Reproduce, exactly and in full, only the lines below from the one containing "NewEmpty types =>" through the one containing "unless_null p A (if vacant p A then Some".

(Records from a collection)
_____

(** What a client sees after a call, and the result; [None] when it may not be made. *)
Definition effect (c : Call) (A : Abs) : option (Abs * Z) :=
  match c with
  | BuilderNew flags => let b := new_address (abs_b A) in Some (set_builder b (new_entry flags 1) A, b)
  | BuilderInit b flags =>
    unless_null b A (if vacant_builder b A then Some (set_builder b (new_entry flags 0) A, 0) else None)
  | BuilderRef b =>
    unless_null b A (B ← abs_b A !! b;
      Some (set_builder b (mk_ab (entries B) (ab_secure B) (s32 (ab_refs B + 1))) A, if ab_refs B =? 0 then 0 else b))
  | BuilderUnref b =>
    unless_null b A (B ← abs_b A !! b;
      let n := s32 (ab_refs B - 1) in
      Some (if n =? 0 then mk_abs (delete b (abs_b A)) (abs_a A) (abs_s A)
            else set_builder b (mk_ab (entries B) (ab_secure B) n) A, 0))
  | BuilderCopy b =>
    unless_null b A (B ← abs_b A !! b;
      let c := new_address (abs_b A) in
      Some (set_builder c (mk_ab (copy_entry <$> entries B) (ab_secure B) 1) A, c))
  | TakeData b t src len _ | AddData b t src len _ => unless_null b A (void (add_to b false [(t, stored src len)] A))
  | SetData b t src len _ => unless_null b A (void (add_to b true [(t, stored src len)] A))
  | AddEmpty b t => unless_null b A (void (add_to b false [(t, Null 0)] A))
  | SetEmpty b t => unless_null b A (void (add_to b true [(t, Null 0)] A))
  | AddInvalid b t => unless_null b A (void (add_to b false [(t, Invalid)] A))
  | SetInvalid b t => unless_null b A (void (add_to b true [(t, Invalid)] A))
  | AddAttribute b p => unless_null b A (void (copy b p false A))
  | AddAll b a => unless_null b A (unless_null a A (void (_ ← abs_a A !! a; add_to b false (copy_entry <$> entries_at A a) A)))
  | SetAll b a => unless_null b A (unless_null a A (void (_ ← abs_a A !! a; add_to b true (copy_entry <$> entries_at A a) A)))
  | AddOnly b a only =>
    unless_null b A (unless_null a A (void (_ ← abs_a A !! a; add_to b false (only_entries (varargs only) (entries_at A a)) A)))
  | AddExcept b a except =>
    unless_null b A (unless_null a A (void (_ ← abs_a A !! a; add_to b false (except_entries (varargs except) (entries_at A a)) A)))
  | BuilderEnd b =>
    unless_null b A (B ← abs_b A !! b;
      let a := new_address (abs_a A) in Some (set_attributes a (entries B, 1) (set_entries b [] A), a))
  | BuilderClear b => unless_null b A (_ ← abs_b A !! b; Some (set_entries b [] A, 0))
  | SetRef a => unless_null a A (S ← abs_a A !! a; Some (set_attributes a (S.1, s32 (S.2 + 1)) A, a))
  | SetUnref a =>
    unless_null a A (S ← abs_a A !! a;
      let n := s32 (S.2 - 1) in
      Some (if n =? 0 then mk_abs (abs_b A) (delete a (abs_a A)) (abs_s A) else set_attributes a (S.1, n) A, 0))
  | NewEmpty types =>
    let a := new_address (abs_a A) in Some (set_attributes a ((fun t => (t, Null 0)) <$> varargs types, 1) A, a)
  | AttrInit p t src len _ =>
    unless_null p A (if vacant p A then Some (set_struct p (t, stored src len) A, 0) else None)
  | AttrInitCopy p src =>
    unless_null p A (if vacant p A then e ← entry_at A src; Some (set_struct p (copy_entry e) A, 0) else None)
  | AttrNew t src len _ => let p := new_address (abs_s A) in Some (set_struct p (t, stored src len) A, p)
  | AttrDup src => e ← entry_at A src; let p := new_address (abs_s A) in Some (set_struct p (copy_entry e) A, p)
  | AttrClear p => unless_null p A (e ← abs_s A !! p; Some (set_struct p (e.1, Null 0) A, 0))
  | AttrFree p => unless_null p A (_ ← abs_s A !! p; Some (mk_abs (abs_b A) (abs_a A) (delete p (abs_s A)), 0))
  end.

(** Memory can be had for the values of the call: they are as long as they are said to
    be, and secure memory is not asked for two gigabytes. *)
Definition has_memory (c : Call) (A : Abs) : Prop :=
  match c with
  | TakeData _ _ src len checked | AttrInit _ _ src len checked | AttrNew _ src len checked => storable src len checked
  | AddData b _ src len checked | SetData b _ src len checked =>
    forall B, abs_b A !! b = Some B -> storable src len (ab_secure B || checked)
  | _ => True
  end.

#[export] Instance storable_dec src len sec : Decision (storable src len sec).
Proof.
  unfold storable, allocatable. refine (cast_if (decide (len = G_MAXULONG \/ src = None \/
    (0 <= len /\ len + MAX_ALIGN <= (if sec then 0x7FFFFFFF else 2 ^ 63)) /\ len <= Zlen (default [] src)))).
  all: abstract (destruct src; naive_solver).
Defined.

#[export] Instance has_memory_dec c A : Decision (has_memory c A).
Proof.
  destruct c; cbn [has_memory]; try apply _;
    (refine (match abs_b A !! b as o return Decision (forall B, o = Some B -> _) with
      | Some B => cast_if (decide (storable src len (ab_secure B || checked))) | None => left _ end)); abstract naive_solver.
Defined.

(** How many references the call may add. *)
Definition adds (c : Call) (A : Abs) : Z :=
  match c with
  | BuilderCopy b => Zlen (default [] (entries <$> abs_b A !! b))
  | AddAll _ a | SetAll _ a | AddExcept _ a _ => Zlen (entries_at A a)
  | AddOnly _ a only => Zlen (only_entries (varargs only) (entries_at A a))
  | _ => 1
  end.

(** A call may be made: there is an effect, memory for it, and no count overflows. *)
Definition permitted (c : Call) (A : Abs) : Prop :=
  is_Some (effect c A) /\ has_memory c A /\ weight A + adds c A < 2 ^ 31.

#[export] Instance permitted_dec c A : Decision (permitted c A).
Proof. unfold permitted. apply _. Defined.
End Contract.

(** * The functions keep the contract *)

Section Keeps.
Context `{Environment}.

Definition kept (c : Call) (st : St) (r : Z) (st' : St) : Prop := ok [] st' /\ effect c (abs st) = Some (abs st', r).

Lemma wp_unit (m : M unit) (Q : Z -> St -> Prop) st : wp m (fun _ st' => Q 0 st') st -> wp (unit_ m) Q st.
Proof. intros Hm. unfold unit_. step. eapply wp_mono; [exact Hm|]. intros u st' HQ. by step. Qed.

_____

#### Task response
  | NewEmpty types =>
    let a := new_address (abs_a A) in Some (set_attributes a ((fun t => (t, Null 0)) <$> varargs types, 1) A, a)
  | AttrInit p t src len _ =>
    unless_null p A (if vacant p A then Some (set_struct p (t, stored src len) A, 0) else None)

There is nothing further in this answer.